I had originally intended to write a series of poems on the larger landscape of Buchan in the North East of Scotland, incorporating an alchemical theme. However, returning to this small spot on the shore of my birthplace seemed like a call, I felt strongly that the house wanted to make itself known to me again, as well as the immediate environment. In this sense, I could see this small ‘spot of time’ of my own as a symbol for potential re/birth or transformation in the poems, via communion with my immediate surroundings, as a microcosm of that larger macrocosm. And the closer I examined my surroundings, the smaller the microcosms became, these were world within worlds. This sense of ‘home,’ notions of Eden, or Paradise, were visceral. Gaston Bachelard has said that the first house we inhabit ‘is our first universe, a real cosmos in every sense of the word.’ [Bachelard 1994, p.4] The traces of my ancestors were certainly everywhere, from the enormous blooming fuchsia I believe my grandmother may have planted in its infancy (I knew this was her favourite flower) to the flakes of green paint on an ageing shed door. Moving around the exterior of the house became a kind of circumambulation, a circling of a sacred object. Bachelard states ‘that over and beyond our memories, the house we were born in is physically inscribed in us. It is a group of organic habits. … The feel of the tiniest latch has remained in our hands’. [ibid, pp.14-15] And I did feel that there was something deeply intimate taking place for me here, as if I was being greeted by a very personal, primal force.
James Hillman, referring to Plotinus’ statement that we elect the body, parents, place and circumstances that suit our soul, reminds us that Plato said that in preserving this myth ‘we may better preserve ourselves and prosper’, that the myth has a redemptive psychological function which leads to a practical move, ‘then, the myth implies we must attend very carefully to childhood to catch early glimpses of the daimon in action, to grasp its intentions and not block its way.’ [Hillman 1996, p.8] This was, then, for me, my daimon in action. I did not want to block its way. The image of the house and the desk would become a container for creative reverie, the topology of land and the sea the elements to be explored in it. The shore at Phingask would provide the ‘prima materia’ which was to be, symbolically, transformed into the poems.
Pantoum 1
The lamplight is a moon above a child’s head
where the sky thickens its cloak of stars
and the wind holds you in its mother’s arms
your father’s boat strings its lights on the horizon
where the sky thickens its cloak of stars
the sea rises to meet your gaze
your father’s boat strings its lights on the horizon
and the sirens hum moves around the cottar walls
the sea rises to meet your gaze
gulls are radiant angels wheeling in the night sky
and the sirens hum moves around the cottar walls
there is green fire on the horizon to meet you
gulls are radiant angels wheeling in the night sky
and the wind holds you in its mother’s arms
there is green fire on the horizon to meet you.
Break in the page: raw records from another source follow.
(** * tts-api: the conversion and deletion workflows of the TTS backend

    A shallow embedding of [index.js] (the Express routes), [firebase.js]
    (the Firestore and Cloud Storage adapters) and [tts.js] (the speech
    synthesis adapter), followed by the properties the specification states
    about them.

    Conventions.
    - A JavaScript string is the list of its UTF-16 code units, so [length]
      is the [.length] of the source and a "character" is a code unit.
    - [null] and [undefined] are [None].
    - A Cloud Storage or Firestore call is a step on an explicit [World];
      a call that rejects leaves the world as it stood at that point and
      the error propagates: nothing is rolled back. *)

From Stdlib Require Import NArith String Ascii Strings.Byte DecimalString.
From Stdlib Require Import DecimalN.
From stdpp Require Import gmap list fin_maps.

(** ** JavaScript strings *)

Abbreviation jsstring := (list N).

(** A source literal (ASCII only in this code base) as code units. *)
Fixpoint lit (s : string) : jsstring :=
  match s with
  | EmptyString => []
  | String a s' => N_of_ascii a :: lit s'
  end.

Arguments lit : simpl never.

(** [String(n)] for a non-negative integer below 2^53: plain decimal. *)
Definition numberToString (n : N) : jsstring :=
  lit (NilEmpty.string_of_uint (N.to_uint n)).

(** Truthiness of a string value: every string but the empty one. *)
Definition truthy (s : jsstring) : bool :=
  match s with [] => false | _ :: _ => true end.

(** Truthiness of a possibly [null]/[undefined] string. *)
Definition truthyOpt (o : option jsstring) : bool :=
  match o with Some s => truthy s | None => false end.

(** A template-literal hole holding a possibly undefined string. *)
Definition interpolate (o : option jsstring) : jsstring :=
  match o with Some s => s | None => lit "undefined" end.

(** ECMAScript WhiteSpace and LineTerminator code points, the ones
    [String.prototype.trim] strips. All of them lie in the BMP. *)
Definition isWhiteSpace (c : N) : bool :=
  ((c =? 0x09) || (c =? 0x0A) || (c =? 0x0B) || (c =? 0x0C) || (c =? 0x0D)
  || (c =? 0x20) || (c =? 0xA0) || (c =? 0x1680)
  || ((0x2000 <=? c) && (c <=? 0x200A))
  || (c =? 0x2028) || (c =? 0x2029) || (c =? 0x202F) || (c =? 0x205F)
  || (c =? 0x3000) || (c =? 0xFEFF))%N.

Fixpoint trimStart (s : jsstring) : jsstring :=
  match s with
  | [] => []
  | c :: s' => if isWhiteSpace c then trimStart s' else s
  end.

Definition trimEnd (s : jsstring) : jsstring := rev (trimStart (rev s)).

(** [s.trim()] *)
Definition trim (s : jsstring) : jsstring := trimEnd (trimStart s).

(** [s.split(sep)] for a separator of one code unit, the only kind the
    code uses (['/'] and ['-']). *)
Fixpoint split (sep : N) (s : jsstring) : list jsstring :=
  match s with
  | [] => [[]]
  | c :: s' =>
      if (c =? sep)%N then [] :: split sep s'
      else match split sep s' with
           | seg :: segs => (c :: seg) :: segs
           | [] => [[c]]
           end
  end.

(** [a.pop()]: the last element, [undefined] on an empty array. *)
Fixpoint pop {A : Type} (a : list A) : option A :=
  match a with
  | [] => None
  | [x] => Some x
  | _ :: a' => pop a'
  end.

(** [a.join(sep)] *)
Fixpoint join (sep : jsstring) (a : list jsstring) : jsstring :=
  match a with
  | [] => []
  | [x] => x
  | x :: a' => x ++ sep ++ join sep a'
  end.

(** [a.slice(0, n)] *)
Definition slice0 {A : Type} (n : nat) (a : list A) : list A := take n a.
(** * vite-plugin-v8-bytecode: a shallow embedding and its properties

    The development follows the layout of the repository:

    - [JS]         the JavaScript data the sources compute with: strings as
                   sequences of UTF-16 code units, 32-bit integer operators,
                   thrown errors;
    - [Compiler]   src/compiler.ts  ([buffer2Number], [setFlagHashHeader],
                   [compileToBytecode]);
    - [Utils]      src/utils.ts     ([toRelativePath], [normalizePath]) over a
                   model of node:path;
    - [Transforms] src/transforms.ts (the two Babel visitors and
                   [transformCode]);
    - [Plugin]     src/index.ts     ([isBytecodeChunk], the require rewrite,
                   the reachability walk, [generateBundle]);
    - [Formats]    src/utils.ts     ([resolveBuildOutputs],
                   [detectModuleFormat]);
    - [Hooks]      src/index.ts     ([configResolved], [renderChunk],
                   [writeBundle]);
    - [Runs], [Segments], [Literals], [Settled], [Overlap], [Reach],
      [Outcome]    the notions further properties are stated with.

    Definitions come first; the properties of each part follow in the
    modules whose names end in [Facts]. *)

From Stdlib Require Import String Ascii.
From Stdlib Require Import ZArith List Bool Lia Arith DecimalString.
Import ListNotations.

Set Warnings "-register-all".

(* ================================================================== *)
(** * JavaScript data *)
(* ================================================================== *)

Module JS.

(** A JavaScript string is a sequence of UTF-16 code units. *)
Definition jsstring := list Z.

(** Source text written with ASCII characters only. *)
Definition js (s : string) : jsstring :=
  map (fun a => Z.of_N (N_of_ascii a)) (list_ascii_of_string s).

(** Line feed, which a Rocq string literal cannot escape. *)
Definition LF : Z := 10.

(** [s] between double quotes. *)
Definition quoted (s : jsstring) : jsstring := [34%Z] ++ s ++ [34%Z].

(** [a === b] on strings. *)
Fixpoint str_eqb (a b : jsstring) : bool :=
  match a, b with
  | [], [] => true
  | x :: a', y :: b' => (x =? y)%Z && str_eqb a' b'
  | _, _ => false
  end.

(** [s.startsWith(p)]. *)
Fixpoint startsWith (s p : jsstring) {struct p} : bool :=
  match p, s with
  | [], _ => true
  | y :: p', x :: s' => (x =? y)%Z && startsWith s' p'
  | _ :: _, [] => false
  end.

(** [list.includes(x)] on a list of strings. *)
Definition includes (l : list jsstring) (x : jsstring) : bool :=
  existsb (str_eqb x) l.

(** The first index at or after which [p] occurs in [s]
    ([s.indexOf(p)]), or [None]. *)
Fixpoint indexOf (s p : jsstring) : option nat :=
  if startsWith s p then Some 0
  else match s with
       | [] => None
       | _ :: s' => option_map S (indexOf s' p)
       end.

(** A computation that either returns or throws. *)
Inductive result (A : Type) : Type :=
| Ok (a : A)
| Throws (message : string).
Arguments Ok {A} a.
Arguments Throws {A} message.

Definition bind {A B} (r : result A) (k : A -> result B) : result B :=
  match r with
  | Ok a => k a
  | Throws m => Throws m
  end.

Local Open Scope Z_scope.

(** ToInt32 of the language definition, on integers. *)
Definition ToInt32 (z : Z) : Z := (z + 2^31) mod 2^32 - 2^31.

(** ToInt32 of an array element: [undefined] converts to NaN, then to 0. *)
Definition ToInt32_elem (v : option Z) : Z :=
  match v with
  | Some z => ToInt32 z
  | None => 0
  end.

(** [a << n]: the left operand as a signed 32-bit integer, shifted by the
    low five bits of [n], the result again a signed 32-bit integer. *)
Definition shl32 (a n : Z) : Z := ToInt32 (Z.shiftl a (Z.land n 31)).

(** [a | b] on signed 32-bit integers. *)
Definition or32 (a b : Z) : Z := ToInt32 (Z.lor a b).

End JS.

(* ================================================================== *)
(** * src/compiler.ts *)
(* ================================================================== *)

Module Compiler.
Import JS.

(** A Node.js Buffer: bytes, each in [0, 256). *)
Definition Buffer := list Z.

(** [buffer[i]]: [undefined] past the end. *)
Definition at_index (buffer : Buffer) (i : nat) : option Z := nth_error buffer i.

(** [buf.subarray(start, end)] for [start <= end]. *)
Definition subarray (buf : Buffer) (start end_ : nat) : Buffer :=
  firstn (end_ - start) (skipn start buf).

(** [source.copy(target, targetStart)]: as many bytes of [source] as fit
    in [target] from [targetStart] on are written there; nothing is
    written when [targetStart] is at or past the end of [target]. *)
Definition copy (source target : Buffer) (targetStart : nat) : Buffer :=
  let nb := Nat.min (length source) (length target - targetStart) in
  firstn targetStart target ++ firstn nb source ++ skipn (targetStart + nb) target.

(** [buffer2Number]:
<<
  let ret = 0;
  ret |= buffer[3] << 24;
  ret |= buffer[2] << 16;
  ret |= buffer[1] << 8;
  ret |= buffer[0];
  return ret;
>> *)
Definition buffer2Number (buffer : Buffer) : Z :=
  let ret := 0%Z in
  let ret := or32 ret (shl32 (ToInt32_elem (at_index buffer 3)) 24) in
  let ret := or32 ret (shl32 (ToInt32_elem (at_index buffer 2)) 16) in
  let ret := or32 ret (shl32 (ToInt32_elem (at_index buffer 1)) 8) in
  let ret := or32 ret (ToInt32_elem (at_index buffer 0)) in
  ret.

Definition SOURCE_HASH_OFFSET : nat := 8.
Definition FLAG_HASH_OFFSET : nat := 12.

(** [getSourceHashHeader]. *)
Definition getSourceHashHeader (bytecodeBuffer : Buffer) : Buffer :=
  subarray bytecodeBuffer SOURCE_HASH_OFFSET (SOURCE_HASH_OFFSET + 4).

(** The flag-hash field of an artifact: the four bytes at offset 12. *)
Definition flagHashField (bytecodeBuffer : Buffer) : Buffer :=
  subarray bytecodeBuffer FLAG_HASH_OFFSET (FLAG_HASH_OFFSET + 4).

(** [wrapInModuleWrapper]. *)
Definition wrapInModuleWrapper (code : jsstring) : jsstring :=
  js "(function (exports, require, module, __filename, __dirname) { "
    ++ code ++ [LF] ++ js "});".

(** The virtual machine is outside the repository.  [cachedData k src] is
    what [new vm.Script(src, {produceCachedData: true}).cachedData] holds
    when this is the [k]-th script the process constructs: [None] for
    [undefined].  The index lets two constructions of the same source
    differ, as two runs of the VM may. *)
Definition VM := nat -> jsstring -> option Buffer.

(** The state of one process: how many scripts it has constructed, and the
    module-level variable [dummyBytecode]. *)
Record Process : Type := mkProcess {
  scripts : nat;
  dummyBytecode : option Buffer
}.

(** A process that has compiled nothing yet. *)
Definition startProcess : Process := mkProcess 0 None.

(** [new vm.Script(src, { produceCachedData: true }).cachedData]. *)
Definition newScript (vm : VM) (p : Process) (src : jsstring)
  : Process * option Buffer :=
  (mkProcess (S (scripts p)) (dummyBytecode p), vm (scripts p) src).

(** [setFlagHashHeader]: the buffer is patched in place; the patched
    buffer is returned beside the new process state. *)
Definition setFlagHashHeader (vm : VM) (p : Process) (bytecodeBuffer : Buffer)
  : Process * Buffer :=
  let p1 :=
    match dummyBytecode p with
    | Some _ => p
    | None =>
        let '(p', data) := newScript vm p [] in
        mkProcess (scripts p') data
    end in
  match dummyBytecode p1 with
  | Some dummy =>
      if FLAG_HASH_OFFSET + 4 <? length dummy
      then (p1, copy (subarray dummy FLAG_HASH_OFFSET (FLAG_HASH_OFFSET + 4))
                     bytecodeBuffer FLAG_HASH_OFFSET)
      else (p1, bytecodeBuffer)
  | None => (p1, bytecodeBuffer)
  end.

(** [compileToBytecode]. *)
Definition compileToBytecode (vm : VM) (p : Process) (code : jsstring)
  : Process * result Buffer :=
  let wrappedCode := wrapInModuleWrapper code in
  let '(p1, data) := newScript vm p wrappedCode in
  match data with
  | None => (p1, Throws "Failed to generate bytecode: cachedData is undefined")
  | Some bytecode =>
      let '(p2, patched) := setFlagHashHeader vm p1 bytecode in
      (p2, Ok patched)
  end.

(** The compilations of one process, in order. *)
Fixpoint compileAll (vm : VM) (p : Process) (sources : list jsstring)
  : list (result Buffer) :=
  match sources with
  | [] => []
  | s :: rest =>
      let '(p', r) := compileToBytecode vm p s in
      r :: compileAll vm p' rest
  end.

(** The four bytes [Buffer.writeUInt32LE(n)] writes. *)
Definition encodeLE32 (n : Z) : Buffer :=
  [ n mod 256; (n / 256) mod 256; (n / 65536) mod 256; (n / 16777216) mod 256 ]%Z.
The lamplight is a moon above a child’s head.
Four Haikus
Calcination
Stranded on hot sand
Jaw socket tail of the fish
Turns flesh to white bone
Solution
Ashes in water
Sea washing a cremation
Blooms a rust red rose
Separation
Winking scales flake off
A scattering of petals
Filters each prism
Conjunction
We are as two swans
Feathers light the night river
Absorbing the moon
Pantoum 4
The solar light pours you into itself in a long sigh
the amber haze shimmering and rising endlessly
burning the haar of grey mizzled mist
where a veil parts and lifts over the clear ruby of dawn
The amber haze shimmering and rising endlessly
as the hairst begins and finishes its liminal season
where a veil parts and lifts over the clear ruby of dawn
the wind is standing still
As the hairst begins and finishes its liminal season
over drift and swirl of golden barley field
the wind is standing still
you emerge sure footed on small diamonds of silver
Over drift and swirl of golden barley field
burning the haar of grey mizzled mist
you emerge sure footed on small diamonds of silver.
The solar light pours you into itself in a long sigh.